Explainer: India’s first robotic telescope is now gazing into space from Ladakh

By Prarthana Mitra

The Indian Astronomical Observatory (IAO) in Ladakh’s Hanle village, now houses the country’s first robotic space telescope designed to observe dynamic or transient events in the universe.

Located at 4500 metres above the sea level, the 0.7 mm robotic telescope cost Rs 3.5 crores to build and saw first light earlier this month. As a part of a multinational collaborative network, dubbed as Global Relay of Observatories Watching Transients Happen (GROWTH), the powerful telescope began to observe events starting June 12.

Here’s what happened

Located near the site where the Chandra telescope was set up, the robotic telescope was operationalised by the Bengaluru-based Indian Institute of Astrophysics and is situated at one of the 18 GROWTH observatories around the world.

Varun Bhalerao from Indian Institute of Technology (IIT) Bombay, a principal investigator in the project, spoke to Swarajya Magazine at length, about what sets the telescope apart from its non-robotic peers. It will automatically “open up the dome, do the calibration, carry out the observation, shut the dome in the morning and do the preliminary data analysis. Scientist’s job is to interpret the data,” he said.

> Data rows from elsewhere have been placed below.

(** [checkTimestamp] returns [false] when checking is off and nothing
    ([undefined]) when the timestamp passes. *)
Definition checkTimestamp (timestamp : Z) : Method (option bool) :=
  this <- getThis ;;
  if negb (shouldCheckTimestamps this) then ret (Some false)
  else if lastUpdateTimestamp this >? timestamp then throw StaleUpdateError
  else ret None.

(** The comparator of [sort]: [b.price - a.price]. *)
Definition byPriceDescending (a b : Level) : Q := (price b - price a)%Q.

Definition sort : Method unit :=
  updateBook (JsArray.sort byPriceDescending).

Record SideCount : Type := mkCount { buys : Z; sells : Z }.

Definition countLevel (acc : SideCount) (level : Level) : SideCount :=
  match side level with
  | Sell => mkCount (buys acc) (sells acc + 1)
  | Buy => mkCount (buys acc + 1) (sells acc)
  end.

Definition trimSideCount (totalToTrim : Z) (shouldTrimTop : bool)
  : Method unit :=
  if totalToTrim <=? 0 then ret tt
  else if shouldTrimTop then updateBook (JsArray.splice 0 totalToTrim [])
  else
    updateBook (fun b =>
      JsArray.splice (JsArray.length b - totalToTrim - 1) totalToTrim [] b).

Definition trimToMaxDepth : Method unit :=
  this <- getThis ;;
  if JsArray.length (book this) <=? maxDepth this then ret tt
  else
    let count := fold_left countLevel (book this) (mkCount 0 0) in
    let maxPerSide := toFixed0 (inject_Z (maxDepth this) / 2) in
    let buysToTrim := buys count - maxPerSide in
    let sellsToTrim := sells count - maxPerSide in
    sort ;;
    trimSideCount buysToTrim false ;;
    trimSideCount sellsToTrim true.

Definition trackDidUpdate (timestamp : Z) : Method unit :=
  fun this => (Return tt, setLastUpdateTimestamp timestamp this).

Definition handleSnapshot (data : list Level) (timestamp : Z)
  : Method unit :=
  checkTimestamp timestamp ;;
  updateBook (fun _ => data) ;;
  trimToMaxDepth ;;
  sort ;;
  trackDidUpdate timestamp.

Definition deleteOne (level : Level) : Method unit :=
  existingIndex <- findIndexForSlice level ;;
  if negb (existingIndex =? -1)
  then updateBook (JsArray.splice existingIndex 1 [])
  else ret tt.

Definition upsertOne (level : Level) : Method unit :=
  existingIndex <- findIndexForSlice level ;;
  if negb (existingIndex =? -1)
  then replaceLevelAtIndex existingIndex level
  else insertLevel level.

Definition insertOne (level : Level) : Method unit :=
  existingIndex <- findIndexForSlice level ;;
  (if negb (existingIndex =? -1)
   then replaceLevelAtIndex existingIndex level
   else ret tt) ;;
  insertLevel level.

Definition handleDelta (deleteDelta upsertDelta insertDelta : list Level)
    (timestamp : Z) : Method unit :=
  checkTimestamp timestamp ;;
  forEach deleteOne deleteDelta ;;
  forEach upsertOne upsertDelta ;;
  forEach insertOne insertDelta ;;
  trimToMaxDepth ;;
  sort ;;
  trackDidUpdate timestamp.

Definition reset : Method unit := updateBook (fun _ => []).

(** [getBookState]: [structuredClone] hands out a copy, which as a value is
    the stored array. *)
Definition getBookState : Method (list Level) :=
  this <- getThis ;;
  ret (book this).

(** ** Analytics *)

(** Truthiness of a [number | null]: [null] and zero are falsy. *)
Definition falsy (x : option Q) : bool :=
  match x with
  | None => true
  | Some q => Qeq_bool q 0
  end.

Definition isSide (s : Side) (e : Level) : bool := Side_eqb (side e) s.

Definition getBestAsk (offset : Z) : Method (option Q) :=
  this <- getThis ;;
  let sellSide := filter (isSide Sell) (book this) in
  let index := JsArray.length sellSide - 1 - offset in
  let bottomSell := JsArray.get sellSide (Z.abs index) in
  ret (option_map price bottomSell).

Definition getBestBid (offset : Z) : Method (option Q) :=
  this <- getThis ;;
  let buySide := filter (isSide Buy) (book this) in
  let topBuy := JsArray.get buySide (Z.abs offset) in
  ret (option_map price topBuy).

Researchers involved in the installation also commented on the first order of business that the telescope attended to. “For the first light, targets were chosen from the Messier catalog – a catalog of nearby, bright astronomical sources accessible from the northern hemisphere. These chosen regions are not only rich in stars, thereby allowing for various image quality tests but are also visually stunning,” Atharva Patil told Indian Science Wire.

How will GROWTH benefit astronomers?

The primary objective of the project is to explore transient events in outer space to facilitate in-depth research on the matter of time-domain astronomy. These cosmic events, occurring in timescales much shorter than light years, will be captured by means of the telescope’s fully robotic optical research lens.

The findings could, in turn, shed crucial light on the existence of explosive bodies in the universe. Since its commencement, the telescope has been engaged in studying various phenomena like supernovae, neutron stars (black hole mergers), and near-earth asteroids. This will essentially give us conclusive information about how heavy elements are combined to form a star and about the final fate of such stars.

Universities and research institutes from the US, the UK, Japan, India, Germany, Taiwan and Israel are part of the initiative.